- [Task item] Only the lines from the beginning of the data below through the line containing "(** ** Schemas *)" belong in the response, each copied exactly.

(Saved data entries)
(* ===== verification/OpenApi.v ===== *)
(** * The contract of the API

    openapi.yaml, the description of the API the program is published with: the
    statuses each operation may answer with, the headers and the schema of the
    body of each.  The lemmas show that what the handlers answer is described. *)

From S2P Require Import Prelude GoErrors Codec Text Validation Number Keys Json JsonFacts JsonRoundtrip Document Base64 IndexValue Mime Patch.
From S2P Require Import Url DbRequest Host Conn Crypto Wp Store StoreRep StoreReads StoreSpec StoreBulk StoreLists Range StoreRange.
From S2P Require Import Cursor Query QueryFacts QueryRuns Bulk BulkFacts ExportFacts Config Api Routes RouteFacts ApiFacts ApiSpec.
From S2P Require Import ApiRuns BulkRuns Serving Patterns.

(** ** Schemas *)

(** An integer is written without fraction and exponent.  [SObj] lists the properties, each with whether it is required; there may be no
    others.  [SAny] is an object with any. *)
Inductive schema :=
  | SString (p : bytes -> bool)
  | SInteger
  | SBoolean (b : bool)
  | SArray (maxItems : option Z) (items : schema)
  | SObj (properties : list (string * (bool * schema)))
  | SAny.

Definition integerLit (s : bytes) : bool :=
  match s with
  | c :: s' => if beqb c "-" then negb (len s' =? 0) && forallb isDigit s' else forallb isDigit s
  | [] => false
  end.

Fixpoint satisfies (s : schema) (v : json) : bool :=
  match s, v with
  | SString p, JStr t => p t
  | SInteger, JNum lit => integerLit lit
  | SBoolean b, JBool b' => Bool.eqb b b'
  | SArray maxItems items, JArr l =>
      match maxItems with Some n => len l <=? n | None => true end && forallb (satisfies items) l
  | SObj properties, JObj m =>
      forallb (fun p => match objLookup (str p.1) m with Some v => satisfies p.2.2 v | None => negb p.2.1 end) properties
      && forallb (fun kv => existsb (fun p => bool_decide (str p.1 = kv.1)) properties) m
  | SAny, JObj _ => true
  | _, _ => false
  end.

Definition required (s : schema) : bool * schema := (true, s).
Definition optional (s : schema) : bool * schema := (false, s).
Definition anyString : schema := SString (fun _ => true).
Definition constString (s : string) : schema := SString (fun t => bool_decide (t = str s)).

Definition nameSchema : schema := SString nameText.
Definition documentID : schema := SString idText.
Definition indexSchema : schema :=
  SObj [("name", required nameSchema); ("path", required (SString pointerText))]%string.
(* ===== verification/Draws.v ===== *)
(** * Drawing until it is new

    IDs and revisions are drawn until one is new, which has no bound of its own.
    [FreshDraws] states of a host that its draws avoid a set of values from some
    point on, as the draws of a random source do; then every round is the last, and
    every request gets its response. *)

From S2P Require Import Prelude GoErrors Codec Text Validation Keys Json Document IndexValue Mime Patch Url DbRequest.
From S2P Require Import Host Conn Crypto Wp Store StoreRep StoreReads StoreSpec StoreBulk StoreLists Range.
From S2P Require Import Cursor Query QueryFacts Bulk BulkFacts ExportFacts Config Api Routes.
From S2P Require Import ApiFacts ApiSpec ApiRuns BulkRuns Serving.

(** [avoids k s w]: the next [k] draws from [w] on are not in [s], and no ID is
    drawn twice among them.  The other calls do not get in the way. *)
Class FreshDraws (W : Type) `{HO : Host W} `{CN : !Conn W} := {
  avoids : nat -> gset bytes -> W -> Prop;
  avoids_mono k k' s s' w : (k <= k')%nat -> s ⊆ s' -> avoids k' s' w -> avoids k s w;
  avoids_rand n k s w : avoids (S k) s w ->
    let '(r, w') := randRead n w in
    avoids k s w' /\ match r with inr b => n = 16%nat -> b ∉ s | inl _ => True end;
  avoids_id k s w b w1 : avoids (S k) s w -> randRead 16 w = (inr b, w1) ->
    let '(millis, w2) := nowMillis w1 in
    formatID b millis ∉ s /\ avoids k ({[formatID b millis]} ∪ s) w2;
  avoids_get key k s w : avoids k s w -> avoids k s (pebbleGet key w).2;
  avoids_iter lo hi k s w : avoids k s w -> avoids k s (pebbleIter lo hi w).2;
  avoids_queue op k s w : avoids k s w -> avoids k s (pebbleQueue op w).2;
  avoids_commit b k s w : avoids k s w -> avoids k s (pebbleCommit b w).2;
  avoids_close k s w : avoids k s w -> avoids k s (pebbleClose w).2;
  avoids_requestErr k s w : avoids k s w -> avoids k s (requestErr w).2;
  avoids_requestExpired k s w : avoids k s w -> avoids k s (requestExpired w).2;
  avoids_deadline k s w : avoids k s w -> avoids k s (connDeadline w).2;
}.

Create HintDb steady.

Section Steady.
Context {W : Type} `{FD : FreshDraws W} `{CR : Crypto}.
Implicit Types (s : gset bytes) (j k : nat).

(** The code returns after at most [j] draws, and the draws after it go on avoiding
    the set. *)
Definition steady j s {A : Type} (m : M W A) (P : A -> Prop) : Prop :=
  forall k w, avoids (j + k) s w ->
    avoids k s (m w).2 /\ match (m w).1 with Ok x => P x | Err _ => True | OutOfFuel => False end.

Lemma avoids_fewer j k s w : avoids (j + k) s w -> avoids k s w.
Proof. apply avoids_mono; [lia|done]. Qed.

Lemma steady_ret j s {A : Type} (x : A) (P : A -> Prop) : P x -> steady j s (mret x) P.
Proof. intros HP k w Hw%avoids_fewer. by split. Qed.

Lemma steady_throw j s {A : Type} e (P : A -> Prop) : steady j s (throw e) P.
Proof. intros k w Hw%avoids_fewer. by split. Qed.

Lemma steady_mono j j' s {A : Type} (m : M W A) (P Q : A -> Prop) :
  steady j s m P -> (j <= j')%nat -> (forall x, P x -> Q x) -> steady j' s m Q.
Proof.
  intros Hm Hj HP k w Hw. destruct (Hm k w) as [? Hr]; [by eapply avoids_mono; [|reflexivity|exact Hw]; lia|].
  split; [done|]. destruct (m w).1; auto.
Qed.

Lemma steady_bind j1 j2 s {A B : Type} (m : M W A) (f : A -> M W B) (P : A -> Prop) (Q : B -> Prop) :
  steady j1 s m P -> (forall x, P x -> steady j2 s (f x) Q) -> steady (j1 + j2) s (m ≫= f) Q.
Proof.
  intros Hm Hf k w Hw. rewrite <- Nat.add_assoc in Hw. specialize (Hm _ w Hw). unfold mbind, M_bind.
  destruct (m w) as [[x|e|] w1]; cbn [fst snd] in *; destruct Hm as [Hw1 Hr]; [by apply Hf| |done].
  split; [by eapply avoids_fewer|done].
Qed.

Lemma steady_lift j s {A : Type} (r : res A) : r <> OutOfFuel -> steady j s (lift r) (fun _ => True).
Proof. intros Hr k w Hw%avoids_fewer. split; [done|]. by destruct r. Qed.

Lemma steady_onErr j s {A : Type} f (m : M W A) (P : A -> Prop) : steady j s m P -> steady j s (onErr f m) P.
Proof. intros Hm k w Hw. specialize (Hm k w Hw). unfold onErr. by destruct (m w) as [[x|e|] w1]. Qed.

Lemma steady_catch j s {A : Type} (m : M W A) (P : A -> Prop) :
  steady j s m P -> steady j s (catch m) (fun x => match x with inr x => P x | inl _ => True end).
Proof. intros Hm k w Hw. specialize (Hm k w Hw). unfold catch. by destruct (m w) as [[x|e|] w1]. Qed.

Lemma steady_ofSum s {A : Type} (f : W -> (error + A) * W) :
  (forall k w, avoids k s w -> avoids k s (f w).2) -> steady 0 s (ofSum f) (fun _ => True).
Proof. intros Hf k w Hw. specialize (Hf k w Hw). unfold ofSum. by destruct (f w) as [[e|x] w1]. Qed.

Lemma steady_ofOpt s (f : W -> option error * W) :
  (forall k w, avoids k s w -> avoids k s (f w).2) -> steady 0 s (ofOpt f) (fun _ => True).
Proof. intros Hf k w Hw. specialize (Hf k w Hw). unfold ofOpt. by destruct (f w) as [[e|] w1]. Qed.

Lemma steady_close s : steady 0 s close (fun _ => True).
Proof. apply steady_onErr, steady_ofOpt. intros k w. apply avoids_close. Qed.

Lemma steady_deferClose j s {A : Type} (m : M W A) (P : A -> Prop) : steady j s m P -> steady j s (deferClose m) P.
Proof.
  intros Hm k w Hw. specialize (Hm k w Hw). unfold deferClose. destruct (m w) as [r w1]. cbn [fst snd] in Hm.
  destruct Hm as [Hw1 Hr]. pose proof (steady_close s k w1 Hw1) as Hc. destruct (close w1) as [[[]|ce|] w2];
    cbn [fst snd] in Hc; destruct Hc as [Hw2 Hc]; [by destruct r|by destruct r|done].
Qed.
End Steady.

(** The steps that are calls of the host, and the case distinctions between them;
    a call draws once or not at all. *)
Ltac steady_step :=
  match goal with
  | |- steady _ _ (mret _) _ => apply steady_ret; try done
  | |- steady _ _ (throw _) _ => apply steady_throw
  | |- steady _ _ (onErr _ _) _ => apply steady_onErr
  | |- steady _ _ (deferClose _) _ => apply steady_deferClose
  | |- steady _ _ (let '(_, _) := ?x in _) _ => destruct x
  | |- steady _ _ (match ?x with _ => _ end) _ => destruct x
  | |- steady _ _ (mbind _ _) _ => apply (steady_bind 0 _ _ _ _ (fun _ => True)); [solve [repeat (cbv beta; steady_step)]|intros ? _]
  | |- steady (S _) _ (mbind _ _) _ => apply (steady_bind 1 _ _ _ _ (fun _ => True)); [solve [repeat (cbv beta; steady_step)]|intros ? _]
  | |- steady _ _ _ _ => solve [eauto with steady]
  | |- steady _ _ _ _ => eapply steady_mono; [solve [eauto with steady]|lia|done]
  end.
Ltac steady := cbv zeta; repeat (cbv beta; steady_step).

- [Task answer]
(* ===== verification/OpenApi.v ===== *)
(** * The contract of the API

    openapi.yaml, the description of the API the program is published with: the
    statuses each operation may answer with, the headers and the schema of the
    body of each.  The lemmas show that what the handlers answer is described. *)

From S2P Require Import Prelude GoErrors Codec Text Validation Number Keys Json JsonFacts JsonRoundtrip Document Base64 IndexValue Mime Patch.
From S2P Require Import Url DbRequest Host Conn Crypto Wp Store StoreRep StoreReads StoreSpec StoreBulk StoreLists Range StoreRange.
From S2P Require Import Cursor Query QueryFacts QueryRuns Bulk BulkFacts ExportFacts Config Api Routes RouteFacts ApiFacts ApiSpec.
From S2P Require Import ApiRuns BulkRuns Serving Patterns.

(** ** Schemas *)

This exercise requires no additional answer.